Циклоп наклонил мощную голову, веко на невидящем глазе дернулось — он устал.
Я подумал: все же он не похож на обычного исполнителя. Охранять меня могли те же ирландцы — они нанимаются как раз для такой работы, а записывать мои ночные вскрики — с этим вообще справился бы и Пан. В Юлае, несомненно, чувствовалось нечто большее.
— Я плохо сплю, — пожаловался я.
— Зато становишься инициативен.
Мне не понравился тон Юлая.
— Ты говорил, что никогда не лжешь, — усмехнулся я. — Ты говорил, что выхода из бухты не существует. А как же моторная лодка? Я слышал гул двигателя, видел пятна от горючего.
— Я не лгу, — устало кивнул Юлай. — Я вернулся на лодке. Войти к нам можно только снаружи, отсюда мы не можем открыть вход. Примирись с этим.
— Почему‑то твоя правда выглядит слишком сложно.
— Это не имеет значения.
Он выложил на стол пачку газет.
— Я ложусь спать. Не болтайся по берегу, пусть Ровер придет в себя.
2
Газетчики все еще занимались Беллингером.
На поверхность всплыли странные подробности. Печатались отрывки из знаменитых романов “Генерал” и “Поздний выбор” с комментариями офицера АНБ, не пожелавшего назвать свое имя. Он утверждал, что некоторые тексты Беллингера являются шифрованными; правда, не предлагал ключ. Некто доктор Сайс, лингвист, опубликовал семь личных писем писателя, написанных в годы Второй мировой войны. В одном из них Беллингер сдержанно хвалил Данию, удивляясь тому, что “…все миссис в Дании — Хансены”. Доктор Сайс считал себя другом Беллингера. Он намекал, что у него есть и другие письма. Из них следует, что знаменитый писатель одно время был близок к крайне правым течениям. Однажды доктор Сайс якобы спросил: “Почему, черт побери, Бог так добр к тебе, а ко мне всегда скуп?” Он имел в виду постоянные успехи старика — земного, конечно, а не небесного. Беллингер коротко ответил: “Возможно, это ошибка. Но ошибки Бога не бывают случайными”.
Выступил в печати и доктор Хэссоп.
До войны он и Беллингер совершили путешествие по Европе. Маршрут не совсем обычный — древние монастыри. Беллингера интересовали условия добровольно выбранного одиночества. Складывалось впечатление, что уже тогда как бы готовился к десятилетнему уединению на вилле “Герб города Сол”.
Я еле дождался Юлая.
Он появился наконец выспавшийся.
Плоское лицо смеялось, единственный глаз посверкивал.

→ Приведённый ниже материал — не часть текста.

Lemma shielded_delete rule s :
  shielded kept s -> rule_by_id (ID rule) s = Some rule -> Protected rule = false ->
  shielded kept (set_rules (List.filter (fun r => negb (ID r =? ID rule)) (rules s)) (rule_seq s) s).
Proof using Type.
  intros (Hk & Hd & Hs) Hr Hp. apply rule_by_id_In in Hr as [Hin _].
  unfold shielded. cbn [rules rule_seq set_rules].
  split; [|split].
  - rewrite <- Hk.
    assert (Hsame : forall r, In r (rules s) -> ID r = ID rule -> r = rule)
      by (intros r Hr E; by apply (same_id r rule (rules s))).
    clear -Hsame Hp. induction (rules s) as [|r l IH]; [done|]. cbn [List.filter].
    assert (IHl := IH (fun q Hq => Hsame q (or_intror Hq))).
    destruct (Z.eqb_spec (ID r) (ID rule)) as [E|]; cbn [negb List.filter]; [|by rewrite IHl].
    by rewrite (Hsame r (or_introl eq_refl) E), Hp.
  - clear -Hd. induction (rules s) as [|r l IH]; [done|]. cbn [map] in Hd. apply NoDup_cons in Hd as [Hn Hd].
    cbn [List.filter]. destruct (negb _); [|by apply IH]. cbn [map]. apply NoDup_cons. split; [|by apply IH].
    rewrite list_elem_of_In, in_map_iff. intros (q & E & Hq%filter_In). apply Hn.
    rewrite list_elem_of_In, in_map_iff. exists q. tauto.
  - rewrite Forall_forall in Hs |- *. intros r Hr%list_elem_of_In. apply filter_In in Hr as [Hr _].
    by apply Hs, list_elem_of_In.
Qed.

Lemma shielded_create rule s :
  Protected rule = false -> shielded kept s ->
  shielded kept (set_rules (rules s ++ [with_identity (rule_seq s)
    (if String.eqb (RuleType rule) "" then "port" else RuleType rule) rule]) (rule_seq s + 1) s).
Proof using Type.
  intros Hp (Hk & Hd & Hs). unfold shielded. cbn [rules rule_seq set_rules]. split; [|split].
  - rewrite List.filter_app, Hk. cbn [List.filter with_identity Protected]. by rewrite Hp, app_nil_r.
  - rewrite map_app. apply NoDup_app. split; [done|]. split; [|by apply NoDup_singleton].
    intros id Hid. rewrite list_elem_of_In in Hid |- *. apply in_map_iff in Hid as (r & <- & Hr).
    cbn. intros [E|[]]. rewrite Forall_forall in Hs. specialize (Hs r). rewrite list_elem_of_In in Hs.
    specialize (Hs Hr). cbn in Hs. lia.
  - apply Forall_app. split; [eapply Forall_impl; [exact Hs|]; cbn; lia|]. apply Forall_singleton. cbn. lia.
Qed.
End protection.

Section operations.
Context {H : Type} `{!Host H} `{!UnicodeCase}.
Variable panelPort : Z.
Variable kept : list IptablesRule.

Abbreviation FS := (FirewallState H).
Abbreviation safe := (preserves (shielded (H := H) kept)).

Lemma safe_host {A} (m : M FS A) : host_only m -> safe m.
Proof using Type. intros Hm. apply Hm, shielded_host_free. Qed.

Lemma safe_around {A} text (m : M FS A) : safe m -> safe (around text m).
Proof using Type. intros Hm w Hw. specialize (Hm w Hw). unfold around. by destruct (m w) as [[]]. Qed.

Lemma safe_read {A} (f : FS -> A) : safe (read f).
Proof using Type. apply preserves_readonly, readonly_read. Qed.

Lemma safe_first {A} (f : FS -> option A) : safe (first f).
Proof using Type. apply preserves_readonly, readonly_first. Qed.

(** Close [safe] goals: what only touches the host, reads, and the shape. *)
Ltac safe_step :=
  match goal with
  | |- safe (read _) => apply safe_read
  | |- safe (first _) => apply safe_first
  | |- safe (ret _) => apply preserves_ret
  | |- safe (fail _) => apply preserves_fail
  | |- safe (bind (attempt (exec (create_rule _))) _) => fail 1
  | |- safe (attempt _) => apply preserves_attempt
  | |- safe (around _ _) => apply safe_around
  | |- safe (bind _ _) => apply preserves_bind; [|intros]
  | |- safe (match ?x with _ => _ end) => destruct x
  | |- safe _ => solve [apply safe_host; eauto 2 with store]
  end.

Lemma safe_create rule : Protected rule = false -> safe (exec (create_rule rule)).
Proof using Type.
  intros Hp. apply preserves_exec. intros s r s' [= _ <-] Hs. by apply shielded_create.
Qed.

Lemma safe_add st rule : safe (addLocked panelPort st rule).
Proof using Type.
  destruct st as [now token]. unfold addLocked.
  destruct (normalizeRule _ _ _) as [[n|e] rule']; [|apply preserves_fail].
  repeat first [safe_step | apply preserves_bind; [apply preserves_attempt, safe_create; done|intros]].
Qed.

Ltac under_step :=
  match goal with
  | |- under _ _ (fail _) => apply under_preserves, preserves_fail
  | |- under _ _ (ret _) => apply under_preserves, preserves_ret
  | |- under _ _ (if ?c then _ else _) => destruct c eqn:?
  | |- under _ _ (bind (attempt (exec _)) _) => apply under_attempt_exec
  | |- under _ _ (match ?x with _ => _ end) => destruct x
  | |- under _ _ (bind _ _) => apply under_host; [apply by_id_free|solve [hosting]|intros]
  end.

Lemma host_only_backend_or_detected rule : host_only (backend_or_detected (H := H) rule).
Proof using Type. unfold backend_or_detected. hosting. Qed.

Lemma under_detected {A} C rule (k : IptablesRule -> M FS A) :
  host_free C -> (forall backend, under kept C (k (with_backend backend rule))) ->
  under kept C (bind (backend_or_detected rule) k).
Proof using Type.
  intros HC Hk w Hw Hc. pose proof (host_only_backend_or_detected rule
    (fun s => shielded kept s /\ C s) ltac:(intros h s [??]; split; [by apply shielded_host_free|by apply HC])
    w (conj Hw Hc)) as Hp.
  unfold bind. destruct (backend_or_detected rule w) as [[a|e] w1] eqn:E; cbn in Hp; [|tauto].
  assert (Ha : exists backend, a = with_backend backend rule).
  { revert E. unfold backend_or_detected. destruct (String.eqb _ _).
    - unfold bind. destruct (detectBackend w) as [[st|] w2]; [|done]. intros [= <- _]. eauto.
    - intros [= <- _]. exists (Backend rule). by destruct rule. }
  destruct Ha as [backend ->]. destruct Hp as [Hw1 Hc1]. by apply Hk.
Qed.

Lemma safe_delete id : safe (deleteLocked id).
Proof using Type.
  unfold deleteLocked. destruct (id <? 1); [apply preserves_fail|].
  apply preserves_first_under. intros rule. destruct (Protected rule) eqn:Hp.
  { apply under_preserves, preserves_fail. }
  apply under_detected; [apply by_id_free|]. intros backend.
  apply under_host; [apply by_id_free|hosting|intros ops].
  apply under_attempt_exec; [|intros [|]; repeat safe_step].
  intros s a s' Hs Hr [= _ <-]. pose proof (rule_by_id_In _ _ _ Hr) as [_ <-].
  by apply shielded_delete.
Qed.

Lemma safe_set_state now id enabled : safe (setRuleStateLocked now id enabled).
Proof using Type.
  unfold setRuleStateLocked. destruct (id <? 1); [apply preserves_fail|].
  apply preserves_first_under. intros rule. destruct (Protected rule) eqn:Hp.
  { apply under_preserves, preserves_fail. }
  destruct (State rule =? _); [apply under_preserves, preserves_ret|].
  destruct (_ && _); [apply under_preserves, preserves_fail|].
  apply under_detected; [apply by_id_free|]. intros backend.
  apply under_host; [apply by_id_free|hosting|intros ops].
  apply under_host; [apply by_id_free|hosting|intros []].
  apply under_attempt_exec; [|intros [|]; repeat safe_step].
  intros s a s' Hs Hr [= _ <-]. by eapply shielded_update.
Qed.

Lemma host_only_remove_old old : host_only (remove_old (H := H) old).
Proof using Type. unfold remove_old. hosting. Qed.

Lemma host_only_apply_new old requested ops : host_only (apply_new (H := H) old requested ops).
Proof using Type. unfold apply_new. hosting. Qed.

Lemma safe_update st requested : safe (Update panelPort st requested).
Proof using Type.
  destruct st as [now token]. unfold Update. destruct (ID requested <? 1); [apply preserves_fail|].
  apply preserves_first_under. intros old. destruct (Protected old) eqn:Hp.
  { apply under_preserves, preserves_fail. }
  destruct (normalizeRule _ _ _) as [[n|e] rule']; [|apply under_preserves, preserves_fail].
  apply under_host; [apply by_id_free|hosting|intros backend].
  apply under_host; [apply by_id_free|apply host_only_remove_old|intros oldOps].
  apply under_host; [apply by_id_free|apply host_only_apply_new|intros newOps].
  apply under_attempt_exec; [|intros [|]; repeat safe_step].
  intros s a s' Hs Hr [= _ <-]. pose proof (rule_by_id_In _ _ _ Hr) as [_ E].
  cbn [ID with_backend]. by eapply shielded_update; [|rewrite E| |].
Qed.

Lemma safe_batch_loop clock action ids completed : safe (batch_loop clock action ids completed).
Proof using Type.
  revert clock completed. induction ids as [|id ids IH]; intros clock completed; cbn [batch_loop]; [apply preserves_ret|].
  destruct (negb _); [apply preserves_ret|]. apply preserves_bind.
  - apply preserves_attempt. unfold batch_step. repeat case_match; auto using safe_set_state, safe_delete.
  - intros [|]; [apply IH|apply preserves_ret].
Qed.

Lemma safe_cleanup_loop expired cleaned : safe (cleanup_loop expired cleaned).
Proof using Type.
  revert cleaned. induction expired as [|r l IH]; intros cleaned; cbn [cleanup_loop]; [apply preserves_ret|].
  destruct (Protected r); [apply IH|]. apply preserves_bind; [apply preserves_attempt, safe_delete|].
  intros [|]; [apply IH|apply preserves_ret].
Qed.

Lemma safe_delete_all ids : safe (delete_all ids).
Proof using Type.
  induction ids as [|id ids IH]; cbn [delete_all]; [apply preserves_ret|].
  apply preserves_bind; [apply preserves_attempt, safe_delete|]. intros _. apply IH.
Qed.

Lemma safe_delete_each l : safe (delete_each l).
Proof using Type.
  induction l as [|r l IH]; cbn [delete_each]; [apply preserves_ret|].
  apply preserves_bind; [apply safe_delete|]. intros _. apply IH.
Qed.

Lemma safe_add_all stamps l : safe (add_all panelPort stamps l).
Proof using Type.
  revert stamps. induction l as [|r l IH]; intros stamps; cbn [add_all]; [apply preserves_ret|].
  apply preserves_bind; [apply preserves_attempt, safe_add|]. intros _. apply IH.
Qed.

Lemma safe_import_loop stamps index todo created : safe (import_loop panelPort stamps index todo created).
Proof using Type.
  revert stamps index created. induction todo as [|r l IH]; intros stamps index created; cbn [import_loop]; [apply preserves_ret|].
  apply preserves_bind; [apply preserves_attempt, safe_add|]. intros [|]; [apply IH|].
  apply preserves_bind; [apply safe_delete_all|intros _; apply preserves_fail].
Qed.

Lemma safe_replace_loop stamps restored current index todo created :
  safe (replace_loop panelPort stamps restored current index todo created).
Proof using Type.
  revert stamps index created. induction todo as [|r l IH]; intros stamps index created; cbn [replace_loop]; [apply preserves_ret|].
  apply preserves_bind; [apply preserves_attempt, safe_add|]. intros [|]; [apply IH|].
  apply preserves_bind; [apply safe_delete_all|intros _].
  apply preserves_bind; [apply safe_add_all|intros _; apply preserves_fail].
Qed.

Lemma host_only_reuse_rule clock state port l : host_only (reuse_rule (H := H) panelPort clock state port l).
Proof using Type.
  revert clock. induction l as [|r l IH]; intros clock; cbn [reuse_rule]; [hosting|].
  destruct (normalizeRule _ _ _) as [[n|e] r']; [|apply IH].
  repeat case_match; try apply IH. apply host_only_bind; [hosting|]. intros []; [hosting|apply IH].
Qed.

Lemma safe_website clock st port name : safe (EnsureWebsitePort panelPort clock st port name).
Proof using Type.
  unfold EnsureWebsitePort. destruct (_ || _); [apply preserves_fail|].
  destruct (String.eqb _ _); [apply preserves_fail|].
  apply preserves_bind; [apply safe_host, host_only_detectBackend|intros state].
  destruct (_ || _); [apply preserves_ret|]. apply preserves_bind; [apply safe_read|intros l].
  apply preserves_bind; [apply safe_host, host_only_reuse_rule|]. intros [id|]; [apply preserves_ret|].
  apply preserves_bind; [apply safe_add|]. intros r. apply preserves_ret.
Qed.

Lemma safe_block_loop config now stamps todo created : safe (block_loop panelPort config now stamps todo created).
Proof using Type.
  revert stamps created. induction todo as [|[address count] l IH]; intros stamps created; cbn [block_loop]; [apply preserves_ret|].
  destruct (count <? _); [apply IH|]. apply preserves_bind; [apply preserves_attempt, safe_read|].
  intros [n|e]; [|apply preserves_ret]. destruct (0 <? n); [apply IH|].
  apply preserves_bind; [apply preserves_attempt, safe_add|]. intros [r|e]; [|apply preserves_ret].
  destruct (100 <=? _); [apply preserves_ret|apply IH].
Qed.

“Чего я жду? — никак не мог понять я. — Неужели потеря Джека действительно сломала меня?” “Господи! Господи! Господи! Господи!” Я мог говорить Юлаю все что угодно, но прав был он — будущее все равно наступает. Правда, мы не осознаем, что приближение будущего — это приближение смерти. Мы всегда умираем в будущем. Почему же мы так его ждем?
А что подталкивает людей к самоубийству? Желание обратить на себя внимание? Но разве Беллингер искал внимания? Может, усталость? Но Беллингер не походил на усталого человека. Конечно, иногда достаточно одного слова, одного жеста, чтобы вызвать в человеке смертельный разлад, но Беллингер, по–моему, не готовился к смерти. Скорее к будущему.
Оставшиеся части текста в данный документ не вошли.